- [DESCRIPTION OF THE TASK] Produce word for word the lines of the data below running from the one that has "Definition now : eff" to the one that has "let cs := (calls", inclusive, and no others.

- [RECORDS FOR PROCESSING]
_____

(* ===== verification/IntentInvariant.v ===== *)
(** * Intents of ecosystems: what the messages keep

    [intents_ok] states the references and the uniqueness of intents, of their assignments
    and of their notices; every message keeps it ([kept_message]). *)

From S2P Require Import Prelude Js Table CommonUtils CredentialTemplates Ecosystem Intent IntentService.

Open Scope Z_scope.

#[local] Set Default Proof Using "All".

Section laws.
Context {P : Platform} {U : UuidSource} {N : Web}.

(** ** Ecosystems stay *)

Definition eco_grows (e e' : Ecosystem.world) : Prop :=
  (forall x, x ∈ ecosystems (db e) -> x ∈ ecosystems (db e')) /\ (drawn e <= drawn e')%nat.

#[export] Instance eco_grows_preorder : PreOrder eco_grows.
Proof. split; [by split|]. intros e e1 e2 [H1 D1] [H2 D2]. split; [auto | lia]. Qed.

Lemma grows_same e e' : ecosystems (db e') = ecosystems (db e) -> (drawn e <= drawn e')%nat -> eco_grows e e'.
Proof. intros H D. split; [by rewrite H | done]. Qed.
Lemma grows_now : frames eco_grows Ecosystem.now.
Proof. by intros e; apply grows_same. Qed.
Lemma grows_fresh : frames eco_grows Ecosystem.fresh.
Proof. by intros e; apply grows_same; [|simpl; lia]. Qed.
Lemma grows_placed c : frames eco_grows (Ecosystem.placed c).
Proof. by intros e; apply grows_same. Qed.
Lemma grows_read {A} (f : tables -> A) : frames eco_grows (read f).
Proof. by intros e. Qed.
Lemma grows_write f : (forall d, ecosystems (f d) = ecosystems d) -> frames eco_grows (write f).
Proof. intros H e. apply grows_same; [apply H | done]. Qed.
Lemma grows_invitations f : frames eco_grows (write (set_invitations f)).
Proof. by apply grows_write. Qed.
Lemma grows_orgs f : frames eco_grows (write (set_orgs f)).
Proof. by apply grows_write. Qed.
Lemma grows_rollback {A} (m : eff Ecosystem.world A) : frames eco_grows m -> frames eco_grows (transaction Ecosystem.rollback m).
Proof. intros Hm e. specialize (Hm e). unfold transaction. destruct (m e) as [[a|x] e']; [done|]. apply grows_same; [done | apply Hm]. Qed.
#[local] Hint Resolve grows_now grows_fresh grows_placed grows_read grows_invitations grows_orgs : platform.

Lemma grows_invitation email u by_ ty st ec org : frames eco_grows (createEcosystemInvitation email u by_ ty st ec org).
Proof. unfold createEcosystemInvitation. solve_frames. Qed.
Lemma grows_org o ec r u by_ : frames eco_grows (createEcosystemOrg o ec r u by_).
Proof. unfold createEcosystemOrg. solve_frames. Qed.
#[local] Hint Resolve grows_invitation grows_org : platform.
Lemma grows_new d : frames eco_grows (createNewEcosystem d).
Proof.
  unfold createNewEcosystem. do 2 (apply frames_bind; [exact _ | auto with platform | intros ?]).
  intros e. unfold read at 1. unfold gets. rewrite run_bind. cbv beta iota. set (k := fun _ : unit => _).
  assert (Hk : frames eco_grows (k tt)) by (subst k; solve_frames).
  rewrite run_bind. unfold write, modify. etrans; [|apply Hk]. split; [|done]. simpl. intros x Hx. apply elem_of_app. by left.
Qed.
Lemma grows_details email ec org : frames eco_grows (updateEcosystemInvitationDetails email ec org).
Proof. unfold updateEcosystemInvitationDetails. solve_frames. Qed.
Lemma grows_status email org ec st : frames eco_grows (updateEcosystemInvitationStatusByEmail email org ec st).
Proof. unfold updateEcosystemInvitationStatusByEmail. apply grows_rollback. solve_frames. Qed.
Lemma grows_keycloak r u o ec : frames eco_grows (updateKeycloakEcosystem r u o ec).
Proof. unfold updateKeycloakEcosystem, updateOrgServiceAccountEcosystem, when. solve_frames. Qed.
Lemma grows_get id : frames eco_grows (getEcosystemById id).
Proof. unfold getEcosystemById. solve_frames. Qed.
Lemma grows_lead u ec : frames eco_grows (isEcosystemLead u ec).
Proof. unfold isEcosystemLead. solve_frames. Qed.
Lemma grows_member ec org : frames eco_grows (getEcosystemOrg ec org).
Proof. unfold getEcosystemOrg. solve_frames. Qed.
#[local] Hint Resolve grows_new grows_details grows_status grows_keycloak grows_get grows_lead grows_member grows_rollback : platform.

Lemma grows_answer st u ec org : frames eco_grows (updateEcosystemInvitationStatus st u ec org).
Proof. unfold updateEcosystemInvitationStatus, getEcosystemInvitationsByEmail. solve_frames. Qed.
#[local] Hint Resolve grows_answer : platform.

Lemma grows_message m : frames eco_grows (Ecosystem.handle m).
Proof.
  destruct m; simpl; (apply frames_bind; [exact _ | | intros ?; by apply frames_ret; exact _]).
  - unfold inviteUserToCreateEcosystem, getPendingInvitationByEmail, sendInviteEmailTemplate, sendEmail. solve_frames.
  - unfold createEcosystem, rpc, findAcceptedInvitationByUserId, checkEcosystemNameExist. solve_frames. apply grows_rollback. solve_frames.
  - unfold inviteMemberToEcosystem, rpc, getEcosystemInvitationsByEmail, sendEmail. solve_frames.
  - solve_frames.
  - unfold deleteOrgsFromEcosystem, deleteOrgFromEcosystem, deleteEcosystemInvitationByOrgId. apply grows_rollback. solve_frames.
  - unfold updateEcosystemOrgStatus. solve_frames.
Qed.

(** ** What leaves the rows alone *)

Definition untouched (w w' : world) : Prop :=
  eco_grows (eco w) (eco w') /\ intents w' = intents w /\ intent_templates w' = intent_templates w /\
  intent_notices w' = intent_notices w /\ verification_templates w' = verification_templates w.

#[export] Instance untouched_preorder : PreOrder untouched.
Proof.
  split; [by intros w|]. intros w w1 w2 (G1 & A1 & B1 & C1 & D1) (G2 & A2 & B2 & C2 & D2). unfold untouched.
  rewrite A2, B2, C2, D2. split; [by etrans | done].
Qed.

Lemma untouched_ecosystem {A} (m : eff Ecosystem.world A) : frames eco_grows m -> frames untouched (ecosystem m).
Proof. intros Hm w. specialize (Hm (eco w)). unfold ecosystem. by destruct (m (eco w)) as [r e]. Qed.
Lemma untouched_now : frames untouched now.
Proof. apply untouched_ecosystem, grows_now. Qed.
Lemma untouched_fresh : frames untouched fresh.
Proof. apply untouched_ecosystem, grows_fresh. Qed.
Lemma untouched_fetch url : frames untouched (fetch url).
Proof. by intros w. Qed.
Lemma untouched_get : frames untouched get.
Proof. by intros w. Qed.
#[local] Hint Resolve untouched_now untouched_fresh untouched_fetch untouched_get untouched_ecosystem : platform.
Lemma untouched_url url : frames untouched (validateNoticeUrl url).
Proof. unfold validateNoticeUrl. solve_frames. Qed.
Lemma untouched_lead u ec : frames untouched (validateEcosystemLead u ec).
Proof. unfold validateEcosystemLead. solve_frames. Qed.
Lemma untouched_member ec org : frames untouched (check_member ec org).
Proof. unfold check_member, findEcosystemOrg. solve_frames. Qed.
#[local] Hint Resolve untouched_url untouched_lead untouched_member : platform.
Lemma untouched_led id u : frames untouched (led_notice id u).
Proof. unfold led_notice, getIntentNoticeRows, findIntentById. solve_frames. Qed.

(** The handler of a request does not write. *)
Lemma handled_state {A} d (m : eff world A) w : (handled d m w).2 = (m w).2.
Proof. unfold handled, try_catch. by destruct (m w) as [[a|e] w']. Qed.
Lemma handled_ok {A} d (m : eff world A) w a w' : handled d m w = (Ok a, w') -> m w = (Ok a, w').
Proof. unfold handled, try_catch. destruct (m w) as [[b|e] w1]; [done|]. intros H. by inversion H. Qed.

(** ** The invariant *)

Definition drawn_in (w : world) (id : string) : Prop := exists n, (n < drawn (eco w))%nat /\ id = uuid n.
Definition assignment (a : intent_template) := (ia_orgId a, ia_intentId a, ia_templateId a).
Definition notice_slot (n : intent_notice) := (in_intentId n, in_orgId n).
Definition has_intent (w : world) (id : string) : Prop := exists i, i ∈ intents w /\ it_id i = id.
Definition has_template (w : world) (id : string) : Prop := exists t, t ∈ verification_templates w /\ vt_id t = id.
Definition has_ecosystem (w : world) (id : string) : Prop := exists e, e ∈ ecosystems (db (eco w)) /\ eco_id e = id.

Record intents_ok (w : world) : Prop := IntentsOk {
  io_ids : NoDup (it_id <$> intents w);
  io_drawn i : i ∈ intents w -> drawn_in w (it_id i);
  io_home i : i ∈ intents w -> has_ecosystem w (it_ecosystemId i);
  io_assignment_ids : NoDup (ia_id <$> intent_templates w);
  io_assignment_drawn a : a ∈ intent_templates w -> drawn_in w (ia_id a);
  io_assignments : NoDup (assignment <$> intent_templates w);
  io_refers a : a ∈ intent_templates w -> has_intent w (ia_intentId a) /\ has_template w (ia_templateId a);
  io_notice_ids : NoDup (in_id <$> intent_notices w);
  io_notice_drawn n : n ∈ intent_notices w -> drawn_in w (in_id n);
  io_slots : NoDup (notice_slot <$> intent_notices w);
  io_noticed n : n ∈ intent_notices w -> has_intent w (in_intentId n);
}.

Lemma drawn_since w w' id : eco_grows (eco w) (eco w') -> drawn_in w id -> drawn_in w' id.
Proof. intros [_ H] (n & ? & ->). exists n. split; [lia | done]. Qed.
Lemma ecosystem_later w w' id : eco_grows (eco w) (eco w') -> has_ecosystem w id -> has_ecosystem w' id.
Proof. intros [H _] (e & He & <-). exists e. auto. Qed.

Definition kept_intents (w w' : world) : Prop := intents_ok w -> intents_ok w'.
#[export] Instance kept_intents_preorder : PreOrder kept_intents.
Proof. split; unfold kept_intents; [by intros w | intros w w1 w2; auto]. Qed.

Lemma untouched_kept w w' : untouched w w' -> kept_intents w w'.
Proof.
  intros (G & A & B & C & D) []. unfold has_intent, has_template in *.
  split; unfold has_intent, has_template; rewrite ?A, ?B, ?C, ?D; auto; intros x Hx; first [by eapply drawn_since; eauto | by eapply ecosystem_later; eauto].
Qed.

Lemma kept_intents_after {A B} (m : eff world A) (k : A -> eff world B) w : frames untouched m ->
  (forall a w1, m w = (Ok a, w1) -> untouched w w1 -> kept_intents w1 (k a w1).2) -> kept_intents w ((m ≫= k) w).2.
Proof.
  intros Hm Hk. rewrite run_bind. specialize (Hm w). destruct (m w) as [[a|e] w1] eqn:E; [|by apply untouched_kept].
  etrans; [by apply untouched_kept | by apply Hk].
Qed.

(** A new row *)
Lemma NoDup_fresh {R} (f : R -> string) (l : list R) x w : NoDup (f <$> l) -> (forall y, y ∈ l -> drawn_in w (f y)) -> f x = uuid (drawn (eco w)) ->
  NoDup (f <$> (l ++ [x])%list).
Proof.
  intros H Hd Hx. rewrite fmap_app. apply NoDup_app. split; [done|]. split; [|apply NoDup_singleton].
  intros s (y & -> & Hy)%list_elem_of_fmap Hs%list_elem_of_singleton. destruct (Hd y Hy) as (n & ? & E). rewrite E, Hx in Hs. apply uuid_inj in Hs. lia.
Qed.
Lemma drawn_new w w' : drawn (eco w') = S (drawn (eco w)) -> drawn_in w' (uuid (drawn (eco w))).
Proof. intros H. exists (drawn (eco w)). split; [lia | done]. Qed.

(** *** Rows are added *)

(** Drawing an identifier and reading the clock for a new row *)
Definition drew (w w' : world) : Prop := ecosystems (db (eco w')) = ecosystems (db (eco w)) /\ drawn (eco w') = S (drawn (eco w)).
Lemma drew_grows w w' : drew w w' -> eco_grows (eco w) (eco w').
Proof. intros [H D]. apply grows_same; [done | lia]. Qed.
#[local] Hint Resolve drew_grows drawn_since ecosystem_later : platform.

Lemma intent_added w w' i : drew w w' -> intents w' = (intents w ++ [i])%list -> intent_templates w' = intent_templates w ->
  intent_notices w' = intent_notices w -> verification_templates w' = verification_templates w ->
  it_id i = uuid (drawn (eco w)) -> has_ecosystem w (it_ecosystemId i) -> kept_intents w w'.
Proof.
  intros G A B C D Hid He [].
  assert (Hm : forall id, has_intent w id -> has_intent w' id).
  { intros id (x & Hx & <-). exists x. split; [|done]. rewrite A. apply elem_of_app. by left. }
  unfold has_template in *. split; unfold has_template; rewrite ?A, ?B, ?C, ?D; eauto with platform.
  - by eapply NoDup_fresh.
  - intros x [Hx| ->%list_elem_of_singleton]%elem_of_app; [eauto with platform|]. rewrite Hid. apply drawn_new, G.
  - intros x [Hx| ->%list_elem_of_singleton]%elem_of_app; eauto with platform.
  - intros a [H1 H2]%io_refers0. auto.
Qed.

_____

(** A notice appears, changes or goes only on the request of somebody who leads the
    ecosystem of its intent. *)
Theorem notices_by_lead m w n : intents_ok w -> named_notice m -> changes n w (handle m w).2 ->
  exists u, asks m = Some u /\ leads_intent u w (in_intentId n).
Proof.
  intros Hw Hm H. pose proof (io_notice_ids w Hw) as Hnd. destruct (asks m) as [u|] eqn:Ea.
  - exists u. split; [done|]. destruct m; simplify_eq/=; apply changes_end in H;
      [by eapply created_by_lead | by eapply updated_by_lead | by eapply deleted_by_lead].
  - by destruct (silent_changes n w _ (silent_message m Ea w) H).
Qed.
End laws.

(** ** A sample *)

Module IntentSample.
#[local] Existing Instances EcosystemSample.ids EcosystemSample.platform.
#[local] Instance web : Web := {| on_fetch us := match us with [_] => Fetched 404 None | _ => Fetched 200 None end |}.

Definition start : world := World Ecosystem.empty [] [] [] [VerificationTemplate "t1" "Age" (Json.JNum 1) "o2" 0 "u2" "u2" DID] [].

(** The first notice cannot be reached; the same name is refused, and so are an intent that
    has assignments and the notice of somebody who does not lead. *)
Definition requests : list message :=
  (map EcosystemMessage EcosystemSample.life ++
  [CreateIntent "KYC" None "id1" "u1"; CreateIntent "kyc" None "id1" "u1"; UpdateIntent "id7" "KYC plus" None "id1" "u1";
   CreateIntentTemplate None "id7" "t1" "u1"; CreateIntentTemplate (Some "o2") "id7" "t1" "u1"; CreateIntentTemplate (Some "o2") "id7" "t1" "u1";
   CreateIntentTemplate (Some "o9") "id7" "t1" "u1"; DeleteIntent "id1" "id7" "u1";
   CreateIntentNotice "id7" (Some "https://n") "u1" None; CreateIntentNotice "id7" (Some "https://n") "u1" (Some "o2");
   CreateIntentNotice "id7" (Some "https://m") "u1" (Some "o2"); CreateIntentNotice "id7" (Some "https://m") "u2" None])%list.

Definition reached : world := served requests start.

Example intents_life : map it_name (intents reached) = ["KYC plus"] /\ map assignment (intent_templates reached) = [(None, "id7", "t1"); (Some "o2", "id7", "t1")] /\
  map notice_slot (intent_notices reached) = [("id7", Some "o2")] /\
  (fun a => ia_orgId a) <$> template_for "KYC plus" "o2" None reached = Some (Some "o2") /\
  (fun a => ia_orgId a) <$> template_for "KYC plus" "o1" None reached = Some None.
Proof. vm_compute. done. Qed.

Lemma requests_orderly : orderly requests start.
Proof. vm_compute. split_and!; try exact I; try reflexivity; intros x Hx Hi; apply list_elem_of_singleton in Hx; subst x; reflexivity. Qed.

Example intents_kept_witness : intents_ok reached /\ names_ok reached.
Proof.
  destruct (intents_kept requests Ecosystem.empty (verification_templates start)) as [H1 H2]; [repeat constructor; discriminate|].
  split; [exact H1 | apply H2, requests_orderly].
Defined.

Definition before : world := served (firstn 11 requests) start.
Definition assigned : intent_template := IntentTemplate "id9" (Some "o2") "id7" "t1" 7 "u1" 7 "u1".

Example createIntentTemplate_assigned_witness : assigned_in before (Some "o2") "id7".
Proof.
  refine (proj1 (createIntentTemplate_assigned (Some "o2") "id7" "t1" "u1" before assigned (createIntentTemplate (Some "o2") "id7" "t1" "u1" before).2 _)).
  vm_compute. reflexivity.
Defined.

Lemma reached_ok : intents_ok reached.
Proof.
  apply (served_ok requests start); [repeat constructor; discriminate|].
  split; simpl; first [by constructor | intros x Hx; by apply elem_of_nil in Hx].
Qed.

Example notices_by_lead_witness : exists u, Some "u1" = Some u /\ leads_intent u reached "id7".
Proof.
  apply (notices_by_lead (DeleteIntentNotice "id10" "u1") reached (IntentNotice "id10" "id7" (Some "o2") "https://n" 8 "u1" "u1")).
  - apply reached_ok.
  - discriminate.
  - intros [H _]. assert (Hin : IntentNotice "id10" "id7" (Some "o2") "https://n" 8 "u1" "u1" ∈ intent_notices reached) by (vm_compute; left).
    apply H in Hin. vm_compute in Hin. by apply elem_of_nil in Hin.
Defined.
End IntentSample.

_____

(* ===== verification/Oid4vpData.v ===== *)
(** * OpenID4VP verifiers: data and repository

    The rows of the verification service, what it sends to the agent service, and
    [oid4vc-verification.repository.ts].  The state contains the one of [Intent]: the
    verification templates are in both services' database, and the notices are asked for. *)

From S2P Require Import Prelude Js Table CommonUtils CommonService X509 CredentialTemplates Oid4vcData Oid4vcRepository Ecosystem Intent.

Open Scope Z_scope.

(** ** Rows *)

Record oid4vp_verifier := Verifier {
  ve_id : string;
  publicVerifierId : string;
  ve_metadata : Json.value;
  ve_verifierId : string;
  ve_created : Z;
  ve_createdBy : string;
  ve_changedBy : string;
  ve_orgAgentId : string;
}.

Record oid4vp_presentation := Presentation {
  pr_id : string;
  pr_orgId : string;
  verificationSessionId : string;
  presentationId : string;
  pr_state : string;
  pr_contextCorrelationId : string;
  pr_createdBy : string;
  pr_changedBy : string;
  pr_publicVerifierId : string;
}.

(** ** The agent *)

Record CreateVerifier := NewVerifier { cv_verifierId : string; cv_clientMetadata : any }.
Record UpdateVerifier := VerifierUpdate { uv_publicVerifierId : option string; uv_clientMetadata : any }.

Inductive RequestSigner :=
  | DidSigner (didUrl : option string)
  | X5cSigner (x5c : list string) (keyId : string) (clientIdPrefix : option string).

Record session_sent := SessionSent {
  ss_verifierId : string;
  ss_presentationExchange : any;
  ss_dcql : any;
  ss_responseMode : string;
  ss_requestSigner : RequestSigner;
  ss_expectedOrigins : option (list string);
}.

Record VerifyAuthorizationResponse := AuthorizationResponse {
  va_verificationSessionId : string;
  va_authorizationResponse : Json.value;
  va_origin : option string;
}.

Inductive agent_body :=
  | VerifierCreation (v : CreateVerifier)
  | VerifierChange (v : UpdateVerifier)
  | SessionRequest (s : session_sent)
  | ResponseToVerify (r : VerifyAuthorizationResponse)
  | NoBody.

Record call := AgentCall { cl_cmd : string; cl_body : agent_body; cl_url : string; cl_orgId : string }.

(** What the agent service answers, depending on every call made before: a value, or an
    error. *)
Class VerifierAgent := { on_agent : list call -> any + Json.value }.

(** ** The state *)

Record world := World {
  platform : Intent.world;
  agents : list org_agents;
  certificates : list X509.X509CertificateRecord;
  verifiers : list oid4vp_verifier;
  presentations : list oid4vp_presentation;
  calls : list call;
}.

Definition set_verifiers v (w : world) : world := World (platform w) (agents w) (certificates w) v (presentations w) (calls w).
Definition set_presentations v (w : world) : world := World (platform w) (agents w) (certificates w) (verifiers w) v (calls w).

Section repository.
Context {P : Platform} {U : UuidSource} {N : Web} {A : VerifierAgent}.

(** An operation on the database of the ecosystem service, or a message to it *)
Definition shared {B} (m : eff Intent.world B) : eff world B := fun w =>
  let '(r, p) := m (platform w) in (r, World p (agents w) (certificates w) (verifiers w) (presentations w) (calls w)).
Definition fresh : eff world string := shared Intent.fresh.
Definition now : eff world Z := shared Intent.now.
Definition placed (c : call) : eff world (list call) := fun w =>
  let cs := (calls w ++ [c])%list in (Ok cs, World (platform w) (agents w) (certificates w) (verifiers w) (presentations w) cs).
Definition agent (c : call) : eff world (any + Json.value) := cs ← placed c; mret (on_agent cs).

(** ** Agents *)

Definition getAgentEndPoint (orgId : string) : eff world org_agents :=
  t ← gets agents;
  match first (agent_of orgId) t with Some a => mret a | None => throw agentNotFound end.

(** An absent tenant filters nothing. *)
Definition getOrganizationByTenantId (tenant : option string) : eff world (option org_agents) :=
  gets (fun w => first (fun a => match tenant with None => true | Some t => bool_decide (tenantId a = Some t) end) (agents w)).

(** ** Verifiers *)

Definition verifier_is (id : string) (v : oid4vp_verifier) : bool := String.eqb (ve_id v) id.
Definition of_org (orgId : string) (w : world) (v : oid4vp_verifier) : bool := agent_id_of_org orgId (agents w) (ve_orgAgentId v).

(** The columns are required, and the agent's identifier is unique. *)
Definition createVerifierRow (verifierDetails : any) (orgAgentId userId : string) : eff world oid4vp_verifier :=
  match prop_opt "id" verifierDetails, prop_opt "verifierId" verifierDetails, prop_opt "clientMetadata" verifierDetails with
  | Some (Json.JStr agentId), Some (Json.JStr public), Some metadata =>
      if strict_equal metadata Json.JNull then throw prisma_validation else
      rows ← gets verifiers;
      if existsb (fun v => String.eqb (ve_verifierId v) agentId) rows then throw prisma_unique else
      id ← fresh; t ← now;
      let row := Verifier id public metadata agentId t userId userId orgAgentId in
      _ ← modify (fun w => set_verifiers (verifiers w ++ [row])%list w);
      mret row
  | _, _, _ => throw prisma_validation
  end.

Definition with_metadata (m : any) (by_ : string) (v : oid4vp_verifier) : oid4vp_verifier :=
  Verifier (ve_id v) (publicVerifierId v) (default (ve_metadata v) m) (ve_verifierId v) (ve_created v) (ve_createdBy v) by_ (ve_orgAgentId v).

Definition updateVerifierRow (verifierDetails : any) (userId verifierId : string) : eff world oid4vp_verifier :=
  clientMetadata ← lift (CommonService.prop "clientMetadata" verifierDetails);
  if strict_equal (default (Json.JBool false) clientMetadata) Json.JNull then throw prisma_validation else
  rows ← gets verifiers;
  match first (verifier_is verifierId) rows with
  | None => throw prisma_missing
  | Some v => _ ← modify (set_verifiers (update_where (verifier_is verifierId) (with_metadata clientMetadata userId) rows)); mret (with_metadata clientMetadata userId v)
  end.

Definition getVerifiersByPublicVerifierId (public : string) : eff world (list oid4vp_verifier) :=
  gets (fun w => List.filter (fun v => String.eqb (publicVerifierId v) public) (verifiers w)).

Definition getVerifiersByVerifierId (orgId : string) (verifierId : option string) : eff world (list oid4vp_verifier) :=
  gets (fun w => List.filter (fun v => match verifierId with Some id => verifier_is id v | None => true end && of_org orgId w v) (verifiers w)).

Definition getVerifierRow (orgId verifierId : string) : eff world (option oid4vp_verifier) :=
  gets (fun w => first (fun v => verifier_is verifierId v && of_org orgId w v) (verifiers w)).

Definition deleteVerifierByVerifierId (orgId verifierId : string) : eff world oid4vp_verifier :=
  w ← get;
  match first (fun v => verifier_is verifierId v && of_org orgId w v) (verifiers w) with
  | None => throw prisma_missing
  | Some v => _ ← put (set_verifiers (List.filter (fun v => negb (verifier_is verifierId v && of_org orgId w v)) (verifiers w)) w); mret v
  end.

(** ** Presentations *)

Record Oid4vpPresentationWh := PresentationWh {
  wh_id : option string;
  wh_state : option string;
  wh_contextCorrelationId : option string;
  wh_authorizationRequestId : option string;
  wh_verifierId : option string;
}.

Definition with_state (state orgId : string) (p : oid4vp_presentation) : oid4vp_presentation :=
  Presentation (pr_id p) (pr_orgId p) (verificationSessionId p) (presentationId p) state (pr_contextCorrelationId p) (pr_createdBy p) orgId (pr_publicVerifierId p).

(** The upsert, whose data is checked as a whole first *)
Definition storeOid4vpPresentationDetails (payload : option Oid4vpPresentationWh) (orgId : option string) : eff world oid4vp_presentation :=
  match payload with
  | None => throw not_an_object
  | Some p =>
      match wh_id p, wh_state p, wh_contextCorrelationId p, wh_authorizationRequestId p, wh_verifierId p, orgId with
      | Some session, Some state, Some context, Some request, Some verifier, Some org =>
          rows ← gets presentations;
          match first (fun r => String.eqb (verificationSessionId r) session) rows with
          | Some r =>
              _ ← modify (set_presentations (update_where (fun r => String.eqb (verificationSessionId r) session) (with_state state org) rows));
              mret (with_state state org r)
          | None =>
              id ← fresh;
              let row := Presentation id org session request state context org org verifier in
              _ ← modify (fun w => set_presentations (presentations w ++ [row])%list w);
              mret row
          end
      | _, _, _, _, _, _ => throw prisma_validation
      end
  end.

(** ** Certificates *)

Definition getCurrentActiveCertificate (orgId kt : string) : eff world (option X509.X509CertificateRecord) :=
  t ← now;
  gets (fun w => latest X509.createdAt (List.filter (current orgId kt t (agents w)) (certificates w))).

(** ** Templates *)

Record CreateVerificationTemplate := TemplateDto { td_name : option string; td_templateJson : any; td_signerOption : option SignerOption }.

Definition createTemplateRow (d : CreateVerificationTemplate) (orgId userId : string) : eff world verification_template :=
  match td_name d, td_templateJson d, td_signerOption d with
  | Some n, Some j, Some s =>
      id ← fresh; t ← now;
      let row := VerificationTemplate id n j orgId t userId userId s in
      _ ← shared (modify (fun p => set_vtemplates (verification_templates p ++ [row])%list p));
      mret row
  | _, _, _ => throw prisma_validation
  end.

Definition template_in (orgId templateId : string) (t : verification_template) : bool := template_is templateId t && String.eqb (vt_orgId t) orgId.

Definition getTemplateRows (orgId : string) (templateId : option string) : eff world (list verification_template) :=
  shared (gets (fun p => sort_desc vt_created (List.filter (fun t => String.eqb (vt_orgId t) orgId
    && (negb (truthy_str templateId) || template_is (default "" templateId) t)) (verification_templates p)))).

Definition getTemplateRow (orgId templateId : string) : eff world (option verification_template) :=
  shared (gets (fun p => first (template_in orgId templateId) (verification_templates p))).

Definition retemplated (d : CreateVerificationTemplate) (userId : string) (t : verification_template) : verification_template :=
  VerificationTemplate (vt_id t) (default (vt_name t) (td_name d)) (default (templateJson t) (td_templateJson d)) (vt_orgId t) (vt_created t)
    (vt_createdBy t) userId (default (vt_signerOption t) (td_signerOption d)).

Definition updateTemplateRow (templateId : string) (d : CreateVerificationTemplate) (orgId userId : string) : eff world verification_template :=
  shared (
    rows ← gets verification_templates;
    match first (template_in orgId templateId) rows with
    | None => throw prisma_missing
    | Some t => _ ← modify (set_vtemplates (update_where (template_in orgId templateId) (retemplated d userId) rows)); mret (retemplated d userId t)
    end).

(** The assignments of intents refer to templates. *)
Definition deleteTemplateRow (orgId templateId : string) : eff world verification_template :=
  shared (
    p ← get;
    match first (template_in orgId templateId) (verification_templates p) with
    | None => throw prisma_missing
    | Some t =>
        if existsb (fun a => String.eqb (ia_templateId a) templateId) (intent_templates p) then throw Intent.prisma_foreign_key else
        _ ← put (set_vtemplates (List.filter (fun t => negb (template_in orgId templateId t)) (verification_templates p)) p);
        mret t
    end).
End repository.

_____

- [YOUR SOLUTION]
Definition now : eff world Z := shared Intent.now.
Definition placed (c : call) : eff world (list call) := fun w =>
  let cs := (calls w ++ [c])%list in (Ok cs, World (platform w) (agents w) (certificates w) (verifiers w) (presentations w) cs).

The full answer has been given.